TASK PROMPT
Below are lines of data, and only some are wanted. Please repeat exactly those from the line that has "account_id _ _ => account_id" through the line that has "mret (exch gw".

LISTED ENTRIES
[Start of Attachment]
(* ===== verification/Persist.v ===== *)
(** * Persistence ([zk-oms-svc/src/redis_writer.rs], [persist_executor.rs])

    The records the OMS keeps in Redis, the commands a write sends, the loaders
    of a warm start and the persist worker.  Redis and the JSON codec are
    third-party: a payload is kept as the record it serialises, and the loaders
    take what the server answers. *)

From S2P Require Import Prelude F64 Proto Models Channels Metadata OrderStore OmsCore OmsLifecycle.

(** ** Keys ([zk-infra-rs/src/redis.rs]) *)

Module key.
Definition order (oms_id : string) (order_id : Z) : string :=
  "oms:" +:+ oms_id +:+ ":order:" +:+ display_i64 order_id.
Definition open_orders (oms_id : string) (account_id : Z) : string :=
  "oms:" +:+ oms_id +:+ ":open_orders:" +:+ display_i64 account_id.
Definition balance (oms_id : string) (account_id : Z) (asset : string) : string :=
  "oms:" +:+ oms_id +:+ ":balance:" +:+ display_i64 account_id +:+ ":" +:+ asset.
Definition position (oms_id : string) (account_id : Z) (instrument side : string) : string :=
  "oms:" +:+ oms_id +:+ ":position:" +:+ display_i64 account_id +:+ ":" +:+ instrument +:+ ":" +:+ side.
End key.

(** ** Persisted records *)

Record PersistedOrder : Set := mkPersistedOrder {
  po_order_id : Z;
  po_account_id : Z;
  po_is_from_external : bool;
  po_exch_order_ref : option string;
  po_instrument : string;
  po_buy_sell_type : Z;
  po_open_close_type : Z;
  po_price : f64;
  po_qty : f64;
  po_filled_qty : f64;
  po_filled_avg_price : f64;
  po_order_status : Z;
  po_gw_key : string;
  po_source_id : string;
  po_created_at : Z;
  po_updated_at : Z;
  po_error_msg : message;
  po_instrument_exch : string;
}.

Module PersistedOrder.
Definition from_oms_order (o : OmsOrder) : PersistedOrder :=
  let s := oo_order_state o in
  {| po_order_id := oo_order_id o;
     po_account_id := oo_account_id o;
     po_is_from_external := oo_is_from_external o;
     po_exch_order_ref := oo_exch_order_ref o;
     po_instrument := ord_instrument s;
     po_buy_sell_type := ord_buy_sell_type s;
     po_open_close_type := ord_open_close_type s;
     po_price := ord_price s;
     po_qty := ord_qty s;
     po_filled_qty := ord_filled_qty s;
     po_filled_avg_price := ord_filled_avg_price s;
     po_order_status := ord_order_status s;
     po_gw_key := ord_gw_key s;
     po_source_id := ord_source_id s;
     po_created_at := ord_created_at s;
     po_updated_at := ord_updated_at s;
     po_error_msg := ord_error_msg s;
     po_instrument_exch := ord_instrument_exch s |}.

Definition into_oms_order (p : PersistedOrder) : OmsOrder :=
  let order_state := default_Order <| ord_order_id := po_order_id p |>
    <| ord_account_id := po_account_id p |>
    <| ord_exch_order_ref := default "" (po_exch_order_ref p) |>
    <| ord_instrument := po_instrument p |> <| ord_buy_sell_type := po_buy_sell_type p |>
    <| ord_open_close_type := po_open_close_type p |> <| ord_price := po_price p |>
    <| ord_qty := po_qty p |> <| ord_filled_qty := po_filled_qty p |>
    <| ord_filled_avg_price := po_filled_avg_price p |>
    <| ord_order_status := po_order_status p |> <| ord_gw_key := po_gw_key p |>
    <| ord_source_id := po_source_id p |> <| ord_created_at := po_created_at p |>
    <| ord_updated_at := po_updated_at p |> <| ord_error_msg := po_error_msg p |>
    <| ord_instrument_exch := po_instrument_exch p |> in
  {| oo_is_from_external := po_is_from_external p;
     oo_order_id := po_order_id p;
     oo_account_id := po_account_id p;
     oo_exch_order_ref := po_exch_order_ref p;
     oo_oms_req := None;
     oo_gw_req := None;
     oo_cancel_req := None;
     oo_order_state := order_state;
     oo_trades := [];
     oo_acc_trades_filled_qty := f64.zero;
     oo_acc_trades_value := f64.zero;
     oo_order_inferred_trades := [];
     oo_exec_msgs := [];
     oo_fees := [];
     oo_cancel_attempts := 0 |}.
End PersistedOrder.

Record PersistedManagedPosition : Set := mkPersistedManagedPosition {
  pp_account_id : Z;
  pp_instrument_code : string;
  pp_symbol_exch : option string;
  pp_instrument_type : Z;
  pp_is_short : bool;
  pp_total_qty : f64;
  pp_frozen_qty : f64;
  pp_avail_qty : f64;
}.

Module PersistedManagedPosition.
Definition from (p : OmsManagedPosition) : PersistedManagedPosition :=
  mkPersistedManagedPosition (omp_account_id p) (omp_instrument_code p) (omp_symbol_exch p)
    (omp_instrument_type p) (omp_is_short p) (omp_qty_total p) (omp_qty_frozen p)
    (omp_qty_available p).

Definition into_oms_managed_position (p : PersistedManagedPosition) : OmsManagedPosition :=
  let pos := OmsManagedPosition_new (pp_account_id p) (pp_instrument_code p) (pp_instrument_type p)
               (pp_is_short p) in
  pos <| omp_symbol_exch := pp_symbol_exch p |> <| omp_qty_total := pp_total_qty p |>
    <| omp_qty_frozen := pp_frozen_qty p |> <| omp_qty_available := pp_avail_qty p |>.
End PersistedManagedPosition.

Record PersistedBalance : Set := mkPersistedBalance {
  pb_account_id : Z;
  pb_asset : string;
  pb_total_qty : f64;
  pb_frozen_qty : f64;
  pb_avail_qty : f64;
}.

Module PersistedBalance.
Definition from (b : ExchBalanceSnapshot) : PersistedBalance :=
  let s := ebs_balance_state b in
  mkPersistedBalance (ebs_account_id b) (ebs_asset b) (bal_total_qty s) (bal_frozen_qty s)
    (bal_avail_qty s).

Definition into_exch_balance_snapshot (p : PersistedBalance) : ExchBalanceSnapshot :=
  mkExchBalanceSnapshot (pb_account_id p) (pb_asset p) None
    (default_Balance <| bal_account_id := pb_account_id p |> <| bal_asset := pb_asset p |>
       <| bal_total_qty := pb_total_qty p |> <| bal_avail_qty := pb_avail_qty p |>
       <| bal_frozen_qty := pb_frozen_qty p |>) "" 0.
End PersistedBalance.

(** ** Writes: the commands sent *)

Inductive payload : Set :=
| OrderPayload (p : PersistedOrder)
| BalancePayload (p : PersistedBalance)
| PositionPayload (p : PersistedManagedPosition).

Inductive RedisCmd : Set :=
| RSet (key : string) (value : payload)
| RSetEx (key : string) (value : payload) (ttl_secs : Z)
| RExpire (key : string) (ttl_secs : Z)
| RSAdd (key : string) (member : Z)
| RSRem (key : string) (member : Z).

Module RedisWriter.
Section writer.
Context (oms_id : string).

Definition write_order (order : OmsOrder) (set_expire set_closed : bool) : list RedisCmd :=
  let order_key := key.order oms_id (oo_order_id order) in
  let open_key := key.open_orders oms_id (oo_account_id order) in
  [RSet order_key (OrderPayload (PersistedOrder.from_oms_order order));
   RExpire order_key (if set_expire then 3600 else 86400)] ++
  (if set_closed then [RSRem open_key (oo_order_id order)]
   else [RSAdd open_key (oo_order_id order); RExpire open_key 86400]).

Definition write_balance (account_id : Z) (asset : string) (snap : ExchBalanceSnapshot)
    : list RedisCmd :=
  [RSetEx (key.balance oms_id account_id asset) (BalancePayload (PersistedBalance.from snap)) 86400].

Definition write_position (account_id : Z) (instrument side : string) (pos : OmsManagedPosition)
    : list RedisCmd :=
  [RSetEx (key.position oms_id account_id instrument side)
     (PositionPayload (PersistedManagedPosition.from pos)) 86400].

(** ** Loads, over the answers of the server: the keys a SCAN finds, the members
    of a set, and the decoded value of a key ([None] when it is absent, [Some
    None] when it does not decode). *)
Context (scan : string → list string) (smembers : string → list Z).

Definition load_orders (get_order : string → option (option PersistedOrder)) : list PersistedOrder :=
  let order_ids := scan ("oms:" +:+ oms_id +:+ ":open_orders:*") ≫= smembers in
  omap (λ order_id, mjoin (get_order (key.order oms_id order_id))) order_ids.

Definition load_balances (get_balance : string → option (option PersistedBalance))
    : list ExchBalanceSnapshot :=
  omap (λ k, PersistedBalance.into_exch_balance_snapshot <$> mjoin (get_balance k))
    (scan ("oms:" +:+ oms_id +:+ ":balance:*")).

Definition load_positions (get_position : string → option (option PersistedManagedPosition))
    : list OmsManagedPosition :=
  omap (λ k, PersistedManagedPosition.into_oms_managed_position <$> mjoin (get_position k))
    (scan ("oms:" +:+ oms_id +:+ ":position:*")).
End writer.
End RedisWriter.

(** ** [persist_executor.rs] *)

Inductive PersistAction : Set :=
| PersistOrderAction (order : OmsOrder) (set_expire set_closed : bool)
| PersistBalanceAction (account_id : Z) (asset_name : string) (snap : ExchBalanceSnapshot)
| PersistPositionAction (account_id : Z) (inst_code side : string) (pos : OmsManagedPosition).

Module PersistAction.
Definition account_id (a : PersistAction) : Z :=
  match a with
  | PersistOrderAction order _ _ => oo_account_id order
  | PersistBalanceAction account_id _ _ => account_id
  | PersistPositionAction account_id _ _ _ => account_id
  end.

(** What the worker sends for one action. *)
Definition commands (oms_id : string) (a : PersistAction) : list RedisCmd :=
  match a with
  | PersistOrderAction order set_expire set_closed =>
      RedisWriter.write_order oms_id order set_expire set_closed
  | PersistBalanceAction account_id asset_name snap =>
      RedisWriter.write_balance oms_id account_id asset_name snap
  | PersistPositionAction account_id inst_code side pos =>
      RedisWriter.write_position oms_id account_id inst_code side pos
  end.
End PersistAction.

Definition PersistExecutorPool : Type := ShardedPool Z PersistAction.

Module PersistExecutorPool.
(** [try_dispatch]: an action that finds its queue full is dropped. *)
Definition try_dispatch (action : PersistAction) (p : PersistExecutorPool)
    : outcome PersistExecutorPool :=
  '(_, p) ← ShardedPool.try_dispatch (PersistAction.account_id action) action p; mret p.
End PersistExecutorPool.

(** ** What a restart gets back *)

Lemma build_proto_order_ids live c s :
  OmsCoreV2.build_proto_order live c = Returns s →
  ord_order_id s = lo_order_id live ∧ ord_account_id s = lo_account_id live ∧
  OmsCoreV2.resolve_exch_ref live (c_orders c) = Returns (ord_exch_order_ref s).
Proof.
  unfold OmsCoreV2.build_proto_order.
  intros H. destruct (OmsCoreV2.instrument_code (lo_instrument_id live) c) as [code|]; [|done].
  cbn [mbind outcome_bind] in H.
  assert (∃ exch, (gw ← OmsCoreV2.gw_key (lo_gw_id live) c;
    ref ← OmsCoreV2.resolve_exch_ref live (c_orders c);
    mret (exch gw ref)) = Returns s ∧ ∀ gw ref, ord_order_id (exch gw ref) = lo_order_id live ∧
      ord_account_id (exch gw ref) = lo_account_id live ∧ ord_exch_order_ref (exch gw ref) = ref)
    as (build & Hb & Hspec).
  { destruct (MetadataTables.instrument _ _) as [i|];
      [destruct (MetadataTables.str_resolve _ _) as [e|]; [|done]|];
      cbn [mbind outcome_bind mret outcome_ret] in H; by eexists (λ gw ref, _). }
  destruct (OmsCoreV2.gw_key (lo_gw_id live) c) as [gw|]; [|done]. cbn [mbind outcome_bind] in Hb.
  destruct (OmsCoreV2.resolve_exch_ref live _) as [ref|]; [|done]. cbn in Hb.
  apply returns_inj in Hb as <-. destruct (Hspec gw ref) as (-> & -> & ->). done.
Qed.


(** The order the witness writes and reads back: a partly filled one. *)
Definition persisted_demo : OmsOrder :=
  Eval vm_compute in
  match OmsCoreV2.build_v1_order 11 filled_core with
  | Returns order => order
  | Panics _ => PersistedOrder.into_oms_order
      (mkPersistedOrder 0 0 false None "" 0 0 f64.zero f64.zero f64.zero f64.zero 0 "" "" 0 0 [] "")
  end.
[End of Attachment]
PROBLEM SOLUTION
  | PersistBalanceAction account_id _ _ => account_id
  | PersistPositionAction account_id _ _ _ => account_id
  end.

(** What the worker sends for one action. *)
Definition commands (oms_id : string) (a : PersistAction) : list RedisCmd :=
  match a with
  | PersistOrderAction order set_expire set_closed =>
      RedisWriter.write_order oms_id order set_expire set_closed
  | PersistBalanceAction account_id asset_name snap =>
      RedisWriter.write_balance oms_id account_id asset_name snap
  | PersistPositionAction account_id inst_code side pos =>
      RedisWriter.write_position oms_id account_id inst_code side pos
  end.
End PersistAction.

Definition PersistExecutorPool : Type := ShardedPool Z PersistAction.

Module PersistExecutorPool.
(** [try_dispatch]: an action that finds its queue full is dropped. *)
Definition try_dispatch (action : PersistAction) (p : PersistExecutorPool)
    : outcome PersistExecutorPool :=
  '(_, p) ← ShardedPool.try_dispatch (PersistAction.account_id action) action p; mret p.
End PersistExecutorPool.

(** ** What a restart gets back *)

Lemma build_proto_order_ids live c s :
  OmsCoreV2.build_proto_order live c = Returns s →
  ord_order_id s = lo_order_id live ∧ ord_account_id s = lo_account_id live ∧
  OmsCoreV2.resolve_exch_ref live (c_orders c) = Returns (ord_exch_order_ref s).
Proof.
  unfold OmsCoreV2.build_proto_order.
  intros H. destruct (OmsCoreV2.instrument_code (lo_instrument_id live) c) as [code|]; [|done].
  cbn [mbind outcome_bind] in H.
  assert (∃ exch, (gw ← OmsCoreV2.gw_key (lo_gw_id live) c;
    ref ← OmsCoreV2.resolve_exch_ref live (c_orders c);
    mret (exch gw ref)) = Returns s ∧ ∀ gw ref, ord_order_id (exch gw ref) = lo_order_id live ∧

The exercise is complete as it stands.